Copy out all the lines of the data that hold the word "Require".

- THE DATA:
──────
(* ===== verification/SchedulerFacts.v ===== *)
(** * The scheduler: the cursor of a schedule and what a fire does *)
From S2P Require Import Prelude GoStd Models Interfaces Db Effects Samples Store Queue.
From S2P Require Import Schedules Enqueue Scheduler Lifecycle QueueFacts StoreFacts JobStore.
From S2P Require Import EnqueueFacts.
Open Scope Z_scope.

Section SchedulerFacts.
Context `{Postgres} `{!PostgresLaws} `{UUIDLib} `{GoText} {R : Type} `{Redis R} {Sch : Type}
  `{Cron Sch}.
Implicit Types (w : world R) (e : reply) (d : DB) (sc : JobSchedule).

(** The row with its cursor advanced, and the tables with it. *)
Definition advanced (lastRunAt nextRunAt : Z) (sc : JobSchedule) : JobSchedule :=
  {| sc with JobSchedule.LastRunAt := Some (pg_ts lastRunAt);
     JobSchedule.NextRunAt := pg_ts nextRunAt |}.
Definition put_schedule (id : uuid) (sc : JobSchedule) (d : DB) : DB :=
  {| d with tbl_job_schedules := <[id := sc]> (tbl_job_schedules d) |}.

(** Is the schedule enabled with its cursor at [expected]? *)
Definition cursor_at (expected : Z) (sc : JobSchedule) : bool :=
  JobSchedule.Enabled sc && (JobSchedule.NextRunAt sc =? pg_ts expected).

Lemma claim_schedule_stmt_spec id ex la ne now u d :
  keyed JobSchedule.ID (tbl_job_schedules d) →
  claim_schedule_stmt id ex la ne now u d
  = match tbl_job_schedules d !! id with
    | Some sc => if cursor_at ex sc then (inr 1, put_schedule id (advanced la ne sc) d) else (inr 0, d)
    | None => (inr 0, d)
    end.
Proof.
  intros Hk. unfold claim_schedule_stmt.
  assert (∀ a, claimable id ex a = true → JobSchedule.ID a = id) as Hid.
  { intros a. unfold claimable. rewrite !andb_true_iff, bool_decide_eq_true. tauto. }
  rewrite (select_where_key JobSchedule.ID _ _ id Hk Hid).
  assert (∀ sc, tbl_job_schedules d !! id = Some sc → claimable id ex sc = cursor_at ex sc) as Hc.
  { intros sc Hsc. unfold claimable, cursor_at. by rewrite bool_decide_true by (by apply Hk). }
  destruct (tbl_job_schedules d !! id) as [sc|] eqn:Hsc.
  - rewrite Hc by done. destruct (cursor_at ex sc) eqn:Ec; simpl.
    + assert (claimable id ex sc = true) as Ht by by rewrite Hc.
      unfold put_schedule. by rewrite (update_where_key JobSchedule.ID _ _ _ id sc Hk Hid Hsc Ht).
    + rewrite update_where_none; [by destruct d|].
      intros k a Ha. destruct (claimable id ex a) eqn:E; [|done].
      assert (k = id) as -> by (by rewrite <- (Hk _ _ Ha), (Hid _ E)).
      simplify_eq. rewrite Hc in E by done. congruence.
  - simpl. rewrite update_where_none; [by destruct d|].
    intros k a Ha. destruct (claimable id ex a) eqn:E; [|done].
    assert (k = id) as -> by (by rewrite <- (Hk _ _ Ha), (Hid _ E)). congruence.
Qed.

(** ** Competing claims *)

Record claim := mkClaim { cl_expected : Z; cl_last : Z; cl_next : Z }.

(** Claims of one schedule's runs, in the order the server serializes them, by any number of
    schedulers; the cursors of those that won. *)
Fixpoint run_claims (id : uuid) (cs : list claim) : prog R (list Z) :=
  match cs with
  | [] => Ret []
  | c :: cs' =>
      let! won := ClaimScheduleRun id (cl_expected c) (cl_last c) (cl_next c) in
      let! rest := run_claims id cs' in
      Ret (match won with inr true => pg_ts (cl_expected c) :: rest | _ => rest end)
  end.

(** One claim, with any outcome of its request. *)
Lemma exec_claim id c e es w :
  keyed JobSchedule.ID (tbl_job_schedules (w_db w)) →
  ∃ r w',
    exec (e :: es) (ClaimScheduleRun id (cl_expected c) (cl_last c) (cl_next c)) w
    = (Some (r, es), w')
    ∧ match tbl_job_schedules (w_db w) !! id with
      | Some sc =>
          if cursor_at (cl_expected c) sc
          then (r ≠ inr true ∧ w' = w)
               ∨ w' = with_db (put_schedule id (advanced (cl_last c) (cl_next c) sc) (w_db w)) w
          else r ≠ inr true ∧ w' = w
      | None => r ≠ inr true ∧ w' = w
      end.
Proof.
  intros Hk. unfold ClaimScheduleRun, exec_sql. rewrite exec_request. cbn [interp].
  rewrite claim_schedule_stmt_spec by done.
  destruct (tbl_job_schedules (w_db w) !! id) as [sc|]; [destruct (cursor_at _ sc)|];
    destruct w, (r_fault e); eexists _, _; (split; [reflexivity|]); eauto.
Qed.

Lemma run_claims_wins id cs es w (bound : Z) :
  keyed JobSchedule.ID (tbl_job_schedules (w_db w)) →
  (∀ sc, tbl_job_schedules (w_db w) !! id = Some sc → bound ≤ JobSchedule.NextRunAt sc) →
  Forall (λ c, pg_ts (cl_expected c) < pg_ts (cl_next c)) cs →
  length es = length cs →
  ∃ wins w', exec es (run_claims id cs) w = (Some (wins, []), w')
    ∧ StronglySorted Z.lt wins ∧ Forall (λ x, bound ≤ x) wins.
Proof.
  intros Hk Hb Hcs. revert es w bound Hk Hb.
  induction Hcs as [|c cs Hc _ IH]; intros [|e es] w bound Hk Hb Hlen; try done.
  { eexists _, _. split; [done|]. by repeat constructor. }
  cbn [run_claims]. rewrite exec_bind.
  destruct (exec_claim id c e es w Hk) as (r & w1 & -> & Hr). rewrite exec_bind.
  simpl in Hlen. injection Hlen as Hlen.
  destruct (tbl_job_schedules (w_db w) !! id) as [sc|] eqn:Hsc; [destruct (cursor_at _ sc) eqn:Ec|].
  1: destruct Hr as [[Hr ->]|Hr].
  2: { unfold cursor_at in Ec. apply andb_true_iff in Ec as [_ Ec%Z.eqb_eq].
       specialize (Hb sc eq_refl).
       destruct (IH es w1 (pg_ts (cl_next c))) as (wins & w' & -> & Hs & Hf).
       - subst w1. simpl. apply keyed_insert; [done|]. apply (Hk _ _ Hsc).
       - subst w1. simpl. intros sc'. rewrite lookup_insert_eq. intros [= <-]. simpl. lia.
       - done.
       - cbn [exec]. eexists _, _. split; [done|].
         destruct r as [err|[|]]; split; try done.
         + eapply Forall_impl; [exact Hf|]. simpl. lia.
         + constructor; [done|]. eapply Forall_impl; [exact Hf|]. simpl. lia.
         + constructor; [lia|]. eapply Forall_impl; [exact Hf|]. simpl. lia.
         + eapply Forall_impl; [exact Hf|]. simpl. lia. }
  2,3: destruct Hr as [Hr ->].
  all: destruct (IH es w bound Hk ltac:(rewrite ?Hsc; done) Hlen) as (wins & w' & -> & Hs & Hf).
  all: cbn [exec]; eexists _, _; split; [done|].
  all: destruct r as [err|[|]]; done.
Qed.

(** A run is won at most once: whatever schedulers claim runs of a schedule, in whatever
    order and with whatever failures, the cursors of the claims that were told they won are
    strictly increasing, as long as each claim moves the cursor forward. *)
Theorem schedule_runs_are_claimed_at_most_once id cs es w
    (Hkeyed : keyed JobSchedule.ID (tbl_job_schedules (w_db w)))
    (Hforward : Forall (λ c, pg_ts (cl_expected c) < pg_ts (cl_next c)) cs)
    (Hlen : length es = length cs) :
  ∃ wins w', exec es (run_claims id cs) w = (Some (wins, []), w')
    ∧ StronglySorted Z.lt wins ∧ NoDup wins.
Proof.
  set (bound := match tbl_job_schedules (w_db w) !! id with
                | Some sc => JobSchedule.NextRunAt sc | None => 0 end).
  destruct (run_claims_wins id cs es w bound Hkeyed) as (wins & w' & Hx & Hs & _); [|done..|].
  { intros sc Hsc. subst bound. rewrite Hsc. lia. }
  exists wins, w'. split_and!; [done|done|]. clear Hx.
  induction Hs as [|x l Hs IH Hall]; constructor; [|done].
  intros Hx. rewrite Forall_forall in Hall. specialize (Hall x Hx). lia.
Qed.

(** ** One fire *)

Lemma cron_next_stored `{!CronLaws Sch} s t : pg_ts (cron_Next s t) = cron_Next s t.
Proof. destruct (cron_Next_seconds s t) as [n ->]. apply pg_ts_seconds. Qed.

(** Firing a due schedule: an unreadable expression and a claim that another scheduler won
    change nothing; otherwise the cursor moves to the next activation, the schedule is no longer
    due, and then one pending job of the schedule's tenant, type and payload is stored and its
    id queued on "default". *)
Theorem fireSchedule_fires_once `{!CronLaws Sch} now sc e1 e2 e3 e4 es pl w :
  keyed JobSchedule.ID (tbl_job_schedules (w_db w)) →
  reliable e1 → reliable e2 → reliable e3 → reliable e4 →
  JobSchedule.TenantID sc ≠ uuid_Nil →
  let id := JobSchedule.ID sc in
  let job := with_defaults (r_uuid e2) (fired_job sc) in
  match cron_ParseStandard (JobSchedule.CronExpression sc) with
  | inl _ => exec es (fireSchedule now sc) w = (Some (tt, es), w)
  | inr s =>
      let next := cron_Next s now in
      match tbl_job_schedules (w_db w) !! id with
      | Some sc0 =>
          if cursor_at (JobSchedule.NextRunAt sc) sc0 then
            insertable job pl (w_db w) →
            exec (e1 :: e2 :: e3 :: e4 :: es) (fireSchedule now sc) w
            = (Some (tt, es),
               with_redis (LPUSH (queue_key "default") (uuid_String (r_uuid e2)) (w_redis w))
                 (with_db (put_job (r_uuid e2) (inserted_row job pl (r_now e3))
                             (put_schedule id (advanced now next sc0) (w_db w))) w))
            ∧ (next ≠ time_Zero → is_due now (advanced now next sc0) = false)
          else exec (e1 :: es) (fireSchedule now sc) w = (Some (tt, es), w)
      | None => exec (e1 :: es) (fireSchedule now sc) w = (Some (tt, es), w)
      end
  end.
Proof.
  intros Hk He1 He2 He3 He4 Ht id job. unfold fireSchedule.
  destruct (cron_ParseStandard (JobSchedule.CronExpression sc)) as [err|s]; [done|].
  unfold ClaimScheduleRun, exec_sql.
  destruct (tbl_job_schedules (w_db w) !! id) as [sc0|] eqn:Hsc; [destruct (cursor_at _ sc0) eqn:Ec|].
  - intros Hins. split.
    + rewrite exec_bind, exec_request, sql_ok, claim_schedule_stmt_spec by done.
      subst id. rewrite Hsc, Ec. cbn [fst snd exec].
      change (1 =? 1) with true. cbv iota. rewrite exec_bind.
      rewrite (Submit_run _ pl) by done. reflexivity.
    + intros Hz. unfold is_due. simpl. rewrite cron_next_stored by done.
      destruct (cron_Next_after s now) as [|Hlt]; [done|].
      pose proof (pg_ts_le now). destruct (Z.leb_spec (cron_Next s now) (pg_ts now)); [lia|].
      apply andb_false_r.
  - rewrite exec_bind, exec_request, sql_ok, claim_schedule_stmt_spec by done.
    subst id. rewrite Hsc, Ec. simpl. by destruct w.
  - rewrite exec_bind, exec_request, sql_ok, claim_schedule_stmt_spec by done.
    subst id. rewrite Hsc. simpl. by destruct w.
Qed.

End SchedulerFacts.

(** ** Instances *)

Definition sample_schedule (cron : string) (next : Z) : JobSchedule := {|
  JobSchedule.ID := 5%N;
  JobSchedule.TenantID := demo_tenant;
  JobSchedule.JobType := "echo";
  JobSchedule.Payload := RawJSON (JObj []);
  JobSchedule.CronExpression := cron;
  JobSchedule.Enabled := true;
  JobSchedule.LastRunAt := None;
  JobSchedule.NextRunAt := next;
  JobSchedule.CreatedAt := 0;
|}.

Definition schedule_world (sc : JobSchedule) : world RefRedis.store :=
  with_db {| demo_db with tbl_job_schedules := {[JobSchedule.ID sc := sc]} |} demo_world.

Lemma schedule_lookup sc :
  tbl_job_schedules (w_db (schedule_world sc)) !! JobSchedule.ID sc = Some sc.
Proof. apply lookup_singleton_eq. Qed.

Lemma schedule_keyed sc : keyed JobSchedule.ID (tbl_job_schedules (w_db (schedule_world sc))).
Proof. unfold schedule_world. simpl. by intros k a [<- <-]%lookup_singleton_Some. Qed.

(** Two schedulers claim the same run. *)
Lemma schedule_runs_are_claimed_at_most_once_witness :
  ∃ wins w', exec [ok_at 1 0%N; ok_at 2 0%N]
      (run_claims 5%N [mkClaim 0 1 Minute; mkClaim 0 1 Minute])
      (schedule_world (sample_schedule "* * * * *" 0)) = (Some (wins, []), w') ∧ NoDup wins.
Proof.
  destruct (schedule_runs_are_claimed_at_most_once 5%N [mkClaim 0 1 Minute; mkClaim 0 1 Minute]
              [ok_at 1 0%N; ok_at 2 0%N] (schedule_world (sample_schedule "* * * * *" 0)))
    as (wins & w' & Hx & _ & Hn).
  - apply schedule_keyed.
  - repeat constructor.
  - reflexivity.
  - exists wins, w'. split; [exact Hx|exact Hn].
Defined.

Lemma fireSchedule_fires_once_witness :
  let sc := sample_schedule "* * * * *" 0 in
  let w := schedule_world sc in
  let es := [ok_at 1 0%N; ok_at 2 9%N; ok_at 3 0%N; ok_at 4 0%N] in
  ∃ w', exec es (fireSchedule 1 sc) w = (Some (tt, []), w')
      ∧ rd_list (w_redis w') (queue_key "default") = [uuid_String 9%N].
Proof.
  intros sc w es.
  pose proof (fireSchedule_fires_once 1 sc (ok_at 1 0%N) (ok_at 2 9%N) (ok_at 3 0%N) (ok_at 4 0%N)
                [] (RawJSON (JObj [])) w (schedule_keyed sc) (ok_at_reliable _ _)
                (ok_at_reliable _ _) (ok_at_reliable _ _) (ok_at_reliable _ _)
                ltac:(discriminate)) as Hx.
  cbv zeta in Hx.
  change (cron_ParseStandard (JobSchedule.CronExpression sc)) with (@inr error Z 1) in Hx.
  cbv iota beta in Hx. pose proof (schedule_lookup sc) as Hl. fold w in Hl. rewrite Hl in Hx.
  destruct (cursor_at (JobSchedule.NextRunAt sc) sc) eqn:Ec; [|vm_compute in Ec; discriminate].
  destruct Hx as [Hx _].
  - split_and!; [reflexivity|reflexivity|discriminate|reflexivity|by eexists].
  - eexists. split; [exact Hx|]. vm_compute. reflexivity.
Defined.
──────
- RESPONSE TO THIS TASK:
From S2P Require Import Prelude GoStd Models Interfaces Db Effects Samples Store Queue.
From S2P Require Import Schedules Enqueue Scheduler Lifecycle QueueFacts StoreFacts JobStore.
From S2P Require Import EnqueueFacts.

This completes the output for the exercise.